There are times when I have been very proud to be a New Zealander.
A recent example has been New Zealand’s staunch support for the people of Ukraine and how NZ adopted a new policy which allowed sanctions to be imposed on Russians and Belarusians without a UN resolution.
Our policy positions have not been easy for some in the Labour government, but they have been the right thing to do.
Unfortunately, there are times when I feel great shame. Today is one of these.
I have just read a media statement from the representative offices of Japan, the US, Australia, the UK and Canada, based in Taipei, reaffirming support for Taiwan’s meaningful participation in the work of the World Health Organisation and Taiwan’s participation as an observer at the World Health Assembly (WHA).
NZ’s mystifying absence
Absent from this list is the NZ Commerce and Industry Office in Taipei. The absence of NZ from this list is particularly mystifying as NZ’s position is to support Taiwan’s meaningful participation in the work of the WHO and observership at the WHA.
I am sure this position will be reaffirmed over the next few days by the prime minister, foreign minister Mahuta and health minister Andrew Little, should anyone ask them.
So, why can we not say this on the ground in Taipei and stand alongside other countries which share our views?
What are Taiwan’s government and people thinking about NZ right now? We trumpet the fact that NZ has an independent foreign policy.
This allows us to take decisions that suit NZ interests and which reflect NZ values.
Is it not in our interests to have one of our major goods export markets, an important tourism market and a full democracy, which respects the rule of law, and has an independent media, as a part of the WHO at a time when we are still trying to cope with a global pandemic?
I think it is.
And I think we should be prepared to say so in NZ, at meetings of the WHA and in Taipei, where that support would be hugely appreciated by the people of Taiwan.
In the early 2000s, SARS broke out in China and threatened to spread around the world.
The WHO played a major role in checking the spread of the virus and it was ultimately contained before it was able to spread to all corners of the globe.
But SARS highlighted an important vulnerability in global defences against this and future diseases.
Because the WHO is a UN specialised agency, Taiwan was not allowed to be a member.
Therefore the 23.5 million people who live in Taiwan and those who visit, trade with, and host tourists and students from Taiwan were not provided with the same support that WHO members enjoyed.
Clearly this was an unintended consequence of decisions taken many years before and needed to be rectified.
NZ and a number of others took up Taiwan’s cause and eventually even China agreed that this situation was stupid and within a few years a workaround was found whereby Taiwan was allowed to observe meetings of the World Health Assembly.
This all worked well until Taiwan elected a president from the more independence-friendly Democratic People’s Party.
Pressure from Beijing
As part of the pressure put on the DPP government, China tried to restrict Taiwan’s international space and Taiwan’s WHA observership became a victim of this policy.
Along came covid-19, and the case for Taiwanese participation in the WHA has once more become compelling.

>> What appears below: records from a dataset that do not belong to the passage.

(* ===== verification/SendFacts.v ===== *)
(** * Sending a message over a connection

    Every attempt opens a fresh unidirectional stream and writes the whole frame;
    [send_with] reports success only after a complete attempt, retries exactly the
    errors that leave the connection up, and never retries its loss. *)

From Stdlib Require Import Strings.Byte.
From S2P Require Import Prelude Std Foreign WireTypes Errors ConfigTypes Prog ProgFacts Effects.
From S2P Require Import Wire StreamSpec WireFacts Framing Config Connection.

Local Open Scope Z_scope.

Section SendFacts.
Context {F : Foreign} {Bc : Bincode} {Bo : Backoff}.

(** The trace of a complete delivery of [msg] on the fresh stream [s]. *)
Definition delivery (c : q_Connection) (s : q_SendStream) (msg : Bytes) (priority : Z)
    (known : bool) (fin : Result unit q_WriteError) : list (event ev) :=
  [Ev (OpenUni c) (Ok s); Ev (SetPriority s priority) known;
   Ev (WriteAll s (to_bytes (header_of msg USER_MSG_FLAG))) (Ok tt);
   Ev (WriteAll s msg) (Ok tt); Ev (Finish s) fin].

(** The stream was finished, or the peer stopped it after the message was written. *)
Definition finished_or_stopped (fin : Result unit q_WriteError) : Prop :=
  fin = Ok tt \/ exists code, fin = Err (q_WriteStopped code).

Lemma ignore_stopped_ok (r : Result unit q_WriteError) :
  ignore_stopped (map_err from r) = Ok tt <-> finished_or_stopped r.
Proof.
  unfold finished_or_stopped. destruct r as [[]|[]]; cbn; split; intros H; try done; eauto;
    destruct H as [?|[? ?]]; simplify_eq.
Qed.

Lemma finish_runs s tr r :
  runs (SendStream_finish s) tr (Done r) ->
  exists a, tr = [Ev (Finish (ss_inner s)) a] /\ r = map_err from a.
Proof.
  unfold SendStream_finish. intros H. run_inv.
  - exists (Ok x). by destruct x.
  - by exists (Err x).
Qed.

Lemma open_uni_runs c tr r :
  runs (open_uni c) tr (Done r) ->
  exists a, tr = [Ev (OpenUni (conn_inner c)) a]
    /\ r = match a with Ok s => Ok (mkSendStream s) | Err e => Err (from e) end.
Proof.
  unfold open_uni. intros H. run_inv; [by exists (Ok x)|by exists (Err x)].
Qed.

(** When [send_uni] succeeds, it has opened a stream of its own, set the
    priority, written the complete frame of the message to it and then finished it;
    the only error it forgives is the peer stopping the stream at that point. *)
Lemma send_uni_success c msg priority tr :
  runs (send_uni c msg priority) tr (Done (Ok tt)) ->
  exists s known fin, tr = delivery (conn_inner c) s msg priority known fin
    /\ finished_or_stopped fin /\ zlen msg <= u32_MAX.
Proof.
  unfold send_uni, SendStream_set_priority. intros H.
  apply runs_bind_done in H as (r & t1 & t2 & -> & (a & -> & ->)%open_uni_runs & H).
  destruct a as [s|e]; cbn [map_err] in H; [|run_inv; done].
  apply runs_try_done in H as [(s' & t3 & t4 & -> & H1 & H)|(e & H1 & ?)]; [|run_inv; done].
  apply runs_ret_done in H1 as [-> [= ->]].
  apply runs_bind_done in H as (? & t5 & t6 & -> & H1 & H).
  apply runs_bind_done in H1 as (known & t7 & t8 & -> & H1 & H1').
  apply runs_call_done in H1 as ->. apply runs_ret_done in H1' as [-> ->].
  apply runs_try_done in H as [([] & t9 & t10 & -> & H1 & H)|(e & H1 & ?)]; [|done].
  apply write_to_stream_runs in H1 as [(_ & e & He & _)|(p & flag & Hp & Hlen & Hw)]; [done|].
  injection Hp as <- <-.
  destruct Hw as [(e & _ & He)|[(e & _ & He)|(-> & _)]]; [done..|].
  apply runs_bind_done in H as (r & t11 & t12 & -> & (fin & -> & ->)%finish_runs & H).
  apply runs_try_done in H as [([] & t13 & t14 & -> & H1 & H)|(e & H1 & ?)]; [|done].
  apply runs_ret_done in H1 as [-> Hf]. apply runs_ret_done in H as [-> _].
  exists s, known, fin. split_and!; [done| |done].
  apply ignore_stopped_ok. by rewrite Hf.
Qed.

(** An attempt that the retry policy may repeat: it failed without losing the
    connection. *)
Definition retryable (e : SendError) : Prop := forall ce, e <> SendError_ConnectionLost ce.

Definition failed_attempt c msg priority (tr : list (event ev)) : Prop :=
  exists e, runs (send_uni c msg priority) tr (Done (Err e)) /\ retryable e.

Lemma send_attempt_runs c msg priority tr r :
  runs (send_attempt c msg priority) tr (Done r) ->
  exists r0, runs (send_uni c msg priority) tr (Done r0) /\ r = map_err classify r0.
Proof.
  unfold send_attempt. intros H. run_inv. rewrite app_nil_r. eauto.
Qed.

Lemma classify_transient e e' : classify e = Transient e' -> e = e' /\ retryable e.
Proof. destruct e; cbn; intros ?; by simplify_eq. Qed.

Lemma classify_permanent e e' : classify e = Permanent e' -> e = e'.
Proof. destruct e; cbn; intros ?; by simplify_eq. Qed.

Lemma retried_attempts c msg priority tr r :
  retried (runs (send_attempt c msg priority)) tr (Done r) ->
  exists trs tr', tr = concat trs ++ tr' /\ Forall (failed_attempt c msg priority) trs
    /\ runs (send_uni c msg priority) tr' (Done r).
Proof.
  remember (Done r) as o eqn:Ho. intros H. revert r Ho.
  induction H as [tr v H|tr e H|tr e H|tr1 tr2 e o H _ IH|tr h H]; intros r Ho; simplify_eq.
  - apply send_attempt_runs in H as ([v'|e] & Hr & ?); simplify_eq/=.
    exists [], tr. auto.
  - apply send_attempt_runs in H as ([v'|e'] & Hr & ?); simplify_eq/=.
    match goal with H : Permanent _ = _ |- _ => symmetry in H; apply classify_permanent in H as -> end. exists [], tr. auto.
  - apply send_attempt_runs in H as ([v'|e'] & Hr & ?); simplify_eq/=.
    match goal with H : Transient _ = _ |- _ => symmetry in H; apply classify_transient in H as [-> _] end. exists [], tr. auto.
  - apply send_attempt_runs in H as ([v'|e'] & Hr & ?); simplify_eq/=.
    match goal with H : Transient _ = _ |- _ => symmetry in H; apply classify_transient in H as [-> Ht] end.
    destruct (IH r eq_refl) as (trs & tr' & -> & Hf & Hl).
    exists (tr1 :: trs), tr'. cbn. rewrite app_assoc. split_and!; [done| |done].
    constructor; [by exists e|done].
Qed.

Lemma send_with_runs `{!BackoffLaws} c msg priority cfg tr r :
  runs (send_with c msg priority cfg) tr (Done r) ->
  exists trs tr', tr = concat trs ++ tr' /\ Forall (failed_attempt c msg priority) trs
    /\ runs (send_uni c msg priority) tr' (Done r)
    /\ (cfg = None -> default_retry_config c = None -> trs = []).
Proof.
  unfold send_with. intros Hs.
  destruct (match cfg with Some cfg => Some cfg | None => default_retry_config c end) as [rc|] eqn:Ec.
  - assert (runs (RetryConfig_retry rc (send_attempt c msg priority)) tr (Done r)) as Hr.
    { run_inv; [|done]. destruct x. by rewrite app_nil_r. }
    apply retry_runs, retried_attempts in Hr as (trs & tr' & -> & Hf & Hl).
    exists trs, tr'. split_and!; [done..|]. intros -> Hd. congruence.
  - exists [], tr. split_and!; [done|done| |done].
    run_inv; [|done]. destruct x. by rewrite app_nil_r.
Qed.

(** C17: [send_with] is a sequence of attempts: every attempt but the last failed
    with an error other than the loss of the connection, and the result is the
    result of the last one. With no retry policy there is exactly one attempt. *)
Theorem send_with_attempts `{!BackoffLaws} c msg priority cfg tr r :
  runs (send_with c msg priority cfg) tr (Done r) ->
  exists trs tr', tr = concat trs ++ tr' /\ Forall (failed_attempt c msg priority) trs
    /\ runs (send_uni c msg priority) tr' (Done r)
    /\ (cfg = None -> default_retry_config c = None -> trs = []).
Proof. apply send_with_runs. Qed.

(** A message reported as sent was written completely, on a stream of its own,
    at the end of the execution (at-least-once: earlier attempts may have been
    made). *)
Lemma send_delivers `{!BackoffLaws} c msg tr :
  runs (send c msg) tr (Done (Ok tt)) ->
  exists tr0 s known fin, tr = tr0 ++ delivery (conn_inner c) s msg 0 known fin
    /\ finished_or_stopped fin.
Proof.
  unfold send. intros (trs & tr' & -> & _ & Hl & _)%send_with_runs.
  apply send_uni_success in Hl as (s & known & fin & -> & Hf & _). eauto 6.
Qed.

End SendFacts.
(** A reaction ends with the event that stops the handler, if there is one. *)
Lemma dispatch_stops r t o :
  runs (dispatch r) t o ->
  Forall (fun v => ~ event_stops v) t \/ exists v, t = [v] /\ forall u, o <> Done (inl u).
Proof.
  intros Hr. destruct r as [[m|]|e]; [destruct m as [|a|a|b|m]| |]; cbn [bi_dispatch] in Hr.
  1: left; eapply reply_not_stopping, Hr; apply write_not_stopping.
  2: left; eapply reply_not_stopping, Hr; apply verification_not_stopping.
  1,2,4: left; by destruct Hr as [-> _].
  - apply (report_final _ _ (fun a => if is_ok a then inl tt else inr tt)) in Hr as Hs;
      [|by intros []].
    destruct Hs as [[-> _]|(a & -> & Ho)]; [by left|]. destruct a as [u|x].
    + left. repeat constructor. cbn. congruence.
    + right. eexists. split; [done|]. intros u ->. by destruct Ho.
  - apply (report_final _ _
      (fun a => if is_connection_lost (T := unit) (Err e) || negb (is_ok a) then inr tt else inl tt))
      in Hr; [|intros a; by destruct (is_connection_lost _ || negb (is_ok a))].
    destruct Hr as [[-> _]|(a & -> & Ho)]; [by left|].
    destruct (is_connection_lost (T := unit) (Err e) || negb (is_ok a)) eqn:El.
    + right. eexists. split; [done|]. intros u ->. by destruct Ho.
    + left. repeat constructor. cbn. by destruct e; cbn in El |- *; rewrite ?El.
Qed.

(** C39: the handler performs no further event after it reported the loss of the
    connection or after a report that the channel did not take. *)
Theorem bi_handler_stops tr o tr1 v tr2 :
  runs handler_loop tr o -> tr = tr1 ++ v :: tr2 -> event_stops v -> tr2 = [].
Proof.
  intros Hr. revert tr1 v tr2. change (final event_stops tr). eapply loop_final, Hr; clear.
  - intros u u' t Hr. apply runs_bind_done in Hr as (r & t1 & t2 & -> & H1 & H2).
    apply Forall_app. split; [by eapply read_not_stopping|].
    apply dispatch_stops in H2 as [?|(v & -> & Ho)]; [done|by destruct (Ho u')].
  - intros u t o Hr. apply runs_bind in Hr as [(r & t1 & t2 & -> & H1 & H2)|(h & -> & H1)].
    + apply final_app; [by eapply read_not_stopping|].
      apply dispatch_stops in H2 as [?|(v & -> & Ho)]; [by apply final_none|apply final_one].
    + by eapply final_none, read_not_stopping.
Qed.

(** ** The lock of the sending stream *)

Section Lock.
Context `{!EqDecision q_SendStream}.

Definition event_lock (held : bool) (v : event ev) : option bool :=
  match v with
  | Ev e x =>
      match e in ev T return T -> option bool with
      | WriteAll s' _ => fun _ => if decide (s' = s) then (if held then Some held else None) else Some held
      | Finish s' => fun _ => if decide (s' = s) then (if held then Some held else None) else Some held
      | LockStream s' => fun _ => if decide (s' = s) then (if held then None else Some true) else Some held
      | UnlockStream s' => fun _ => if decide (s' = s) then (if held then Some false else None) else Some held
      | _ => fun _ => Some held
      end x
  end.

(** The state of the lock after a trace; [None] when the stream was written or
    unlocked without the lock, or locked twice. *)
Fixpoint lock_after (held : bool) (tr : list (event ev)) : option bool :=
  match tr with
  | [] => Some held
  | v :: tr => match event_lock held v with Some held => lock_after held tr | None => None end
  end.

Lemma lock_after_app held t1 t2 held' :
  lock_after held t1 = Some held' -> lock_after held (t1 ++ t2) = lock_after held' t2.
Proof.
  revert held. induction t1 as [|v t1 IH]; intros held Ht; cbn in *; [by simplify_eq|].
  destruct (event_lock held v); [by apply IH|done].
Qed.

Lemma lock_after_still held t :
  Forall (fun v => event_lock held v = Some held) t -> lock_after held t = Some held.
Proof. induction 1 as [|v t Hv _ IH]; [done|]. cbn. by rewrite Hv. Qed.

(** Programs that leave a held lock alone, and programs that do not need it. *)
Definition keeps {A} (held : bool) (p : io A) : Prop :=
  only (fun v => event_lock held v = Some held) p.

In managing covid, Taiwan and NZ have worked closely and both health systems have used the other as an exemplar of how to respond to a pandemic. I am particularly surprised that NZ has chosen to stand aside from the statement issued in Taipei at a time when Nanaia Mahuta is foreign minister.
Under her leadership of NZ foreign policy, there have been obvious changes. Our policy is very much values-based and focused on the interests of indigenous peoples.
Taiwan has an indigenous population of around 800,000 people, depending on how it is measured.
This population shares the same DNA as Māori and as a result faces many of the same health challenges faced by Māori.
The minister knows this well. She has visited Taiwan and there are very strong and growing links between various Māori businesses, iwi and individuals and Taiwan’s indigenous tribes.
Her close relative, King Tūheitia, has travelled to Taiwan several times for treatment within Taiwan’s excellent health system.
The 800,000 indigenous people of Taiwan are also disadvantaged by Taiwan’s exclusion from the WHO.
Standing up to bullies
I am very sure NZ Commerce and Industry Office (NZCIO) support for the latest statement would have been appreciated greatly by Taiwan’s indigenous people, in particular.
NZCIO and indigenous tribal leaders have close and growing ties. So why did NZCIO not support this statement?
Hopefully media and the opposition will be asking this question.
I look forward to seeing how they express this, but the real reason is a constant concern about minimising public utterances on Taiwan policy because of a concern that China might react negatively.
China’s president Xi Jinping is just as threatened by Taiwan’s democratic system and free press as Vladimir Putin is by Ukraine’s democracy and free media.
There is only one way to deal with bullies.
Show solidarity with the like-minded and stand up to them.
The Australian, US, Japanese, British and Canadian offices in Taipei did the right thing and stood up for Taiwan in the face of Chinese bullying.
New Zealand did not.
I am ashamed by this.
Charles Finny is the chair of the NZ-Taiwan Business Council and was a lead negotiator for NZ’s free trade agreements with both China and Taiwan.